Eric Miller, a Pueblo nurse and former paramedic who went to Haiti to help people in the first few days after the earthquake, is collecting tents for homeless Haitians.
While many agencies want Haiti rebuilt, Miller said that the shortage of money, concrete and fuel will make it difficult. Whatever happens in the long term, some kind of shelter is needed now for the hundreds of thousands of Haitians whose homes were damaged or demolished.
Haitians from Port-au-Prince have gone to rural areas, but “the rural areas can barely take care of themselves,” he said.
All of that leaves Haitians living in fields, often with just a cloth above their heads or maybe not even that. Tents are being collected at the office of ambulance company, American Medical Response, 922 S. Santa Fe Ave.
The tents need to:
Be family-style tents that fit at least four to six people.
Have a rain fly.
Be in working order.
Tarps will be accepted, too. But Miller said the group moving the tents to Haiti can’t accept small tents, lightweight backpacking tents or tents that don’t have a rain fly, which is a separate cloth covering of the roof and walls that keep a tent dry and livable.
And Miller asked that only complete, working tents be donated.
Big 5 Sporting Goods is helping the effort. The store has two tents that have been discounted 10 percent for the project, one for $30 and another for $60. The tents will be held at the store and picked up by the ambulance company.
While many groups are collecting money or goods for Haiti, Miller said this effort is special because it will be able to actually get the tents to the people in the areas outside Port-Au-Prince who need them.
Supplies and donations have been logjammed in the capital city, or even before getting there, and groups that don’t have local contacts can’t really distribute their supplies, he said. Even when that improves, many of the supplies will be used only around the city.
But Miller is working with The Caring House Project, which has been working in Haiti for years building villages and offering medical care. The project is run by Frank McKinney, a luxury homebuilder and real estate author who owns a home in the Canon City area.
Miller got to know McKinney years ago when Miller’s son was suffering from brain cancer. Since then, the men have grown close and it was McKinney who bankrolled and organized Miller’s rescue recovery trip to Haiti just days after the quake struck.
The Caring House group has a small plane that can land on roads and small runways in the rural parts of Haiti so the group can deliver supplies directly, Miller said.
“He (McKinney) is able to get to a lot of these places that a jet can’t,” Miller said.
Miller said several companies have gone to unusual lengths to help. Big 5 Sporting Goods has 400 stores, but responded when a Pueblo manager called to ask to participate.

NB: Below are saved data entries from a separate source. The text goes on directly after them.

(** * interview_buddy: the live interview session and the report generator

    A shallow embedding of the parts of the repository that carry its
    behaviour:

    - [Js]: the JavaScript string operations the code relies on
      ([||] on strings, [indexOf], [lastIndexOf], [substring], and the two
      regular-expression replacements of the report generator);
    - [Report]: the two revisions of [generateReport]
      (src/unnamed/part_009 and src/App.tsx), each in two parts, before
      and after its [await], and what the page renders of the result;
    - [LiveInterview]: the session component in its two revisions
      (src/unnamed/part_003 and src/components/LiveInterview.tsx), as an
      event-driven state machine over the component's state cells, refs,
      the session promise and the socket;
    - [Trace]: observations on the runs of that machine;
    - [Startup]: [initializeSession] of part_003, up to the call of
      [ai.live.connect], with its [catch];
    - [Editor], [Canvas], [Timer], [RunCode]: the key handler of the code
      editor, the painting of the video frame, the clock, and
      [handleRunCode];
    - [Component]: the session machine together with the click on Run
      Code and the second part of [handleRunCode], in one event loop;
    - [App]: the handlers of the top-level component of part_009 around
      the two parts of [generateReport].

    Conventions.  A JavaScript string is a sequence of UTF-16 code units;
    the model covers strings whose code units are below 256 and writes one
    [ascii] per code unit.  Times of the 24 kHz output [AudioContext]
    ([currentTime], [AudioBuffer.duration]) are counted in sample frames,
    where both are whole numbers; they are integers of [Z], and the
    rounding of the seconds held in doubles is left out.  Each callback
    runs to completion before the next one starts (the browser's event
    loop); a [.then] on a settled promise is run at once, which is where
    its microtask runs with respect to the other callbacks, and so is what
    follows the [await decodeAudioData(...)] of the message handler, the
    helper being one that computes without waiting.  What the helpers of
    utils/audioUtils and the canvas compute (encoded buffers, levels,
    decoded durations) comes with the events.  The session machine
    [LiveInterview.step] has the callbacks of the session only; the code
    editor and the simulated compiler ([handleRunCode]) are modelled beside
    it, and [Component.step] runs the two together.  Of the cells of the
    session [handleRunCode] writes [transcriptRef] and [rightPanelTab]
    only.  A function that awaits a call of the model ([handleRunCode],
    [generateReport]) is modelled in two parts, split at that [await]:
    the second part runs on the state of the moment the call settles.
    The markup is left out. *)

From Stdlib Require Import ZArith List String Ascii Bool Lia QArith.
From Stdlib Require DecimalString DecimalNat.
Import ListNotations.

Local Close Scope Q_scope.
Local Open Scope string_scope.

(* ===================================================================== *)
(** ** JavaScript strings *)
(* ===================================================================== *)

Module Js.

(** [ToBoolean] on a string: only the empty string is falsy. *)
Definition truthy (s : string) : bool :=
  match s with
  | EmptyString => false
  | String _ _ => true
  end.

(** [ToBoolean] on a value that is a string or [undefined]. *)
Definition truthy_opt (x : option string) : bool :=
  match x with
  | Some s => truthy s
  | None => false
  end.

(** [x || d] where [x] is a string or [undefined]. *)
Definition or_else (x : option string) (d : string) : string :=
  match x with
  | Some s => if truthy s then s else d
  | None => d
  end.

(** [s.indexOf(c)] for a one-character [c]; [None] stands for [-1]. *)
Fixpoint indexOf (c : ascii) (s : string) : option nat :=
  match s with
  | EmptyString => None
  | String a r =>
      if Ascii.eqb a c then Some 0
      else match indexOf c r with
           | Some i => Some (S i)
           | None => None
           end
  end.

(** [s.lastIndexOf(c)] for a one-character [c]; [None] stands for [-1]. *)
Fixpoint lastIndexOf (c : ascii) (s : string) : option nat :=
  match s with
  | EmptyString => None
  | String a r =>
      match lastIndexOf c r with
      | Some i => Some (S i)
      | None => if Ascii.eqb a c then Some 0 else None
      end
  end.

The corporation has one store in Pueblo and three in Colorado Springs. Miller said he was amazed the company was able to understand the need and act to help so quickly.
“That just does not happen,” he said. “That’s rare.”
The sale runs through Tuesday.
AMR, where Miller used to work, provided him with medical supplies for his rescue mission.
St. Mary-Corwin Medical Center, where Miller works as a nurse now, has also donated medical supplies.
The tent project also is getting help from Food for the Poor in Haiti and Partners In Health in Haiti.
Miller said he’s excited because the tent project is a way to directly assist Haitians without going through layers of bureaucracy.
Haitians also squeeze a lot more people into living spaces than Americans, he said, so a 6-person tent may end up housing as many as 10-12 people.
“We’re going to help thousands of people,” he said. “So little Southern Colorado can do something great. You can’t just leave people in the middle of a field.”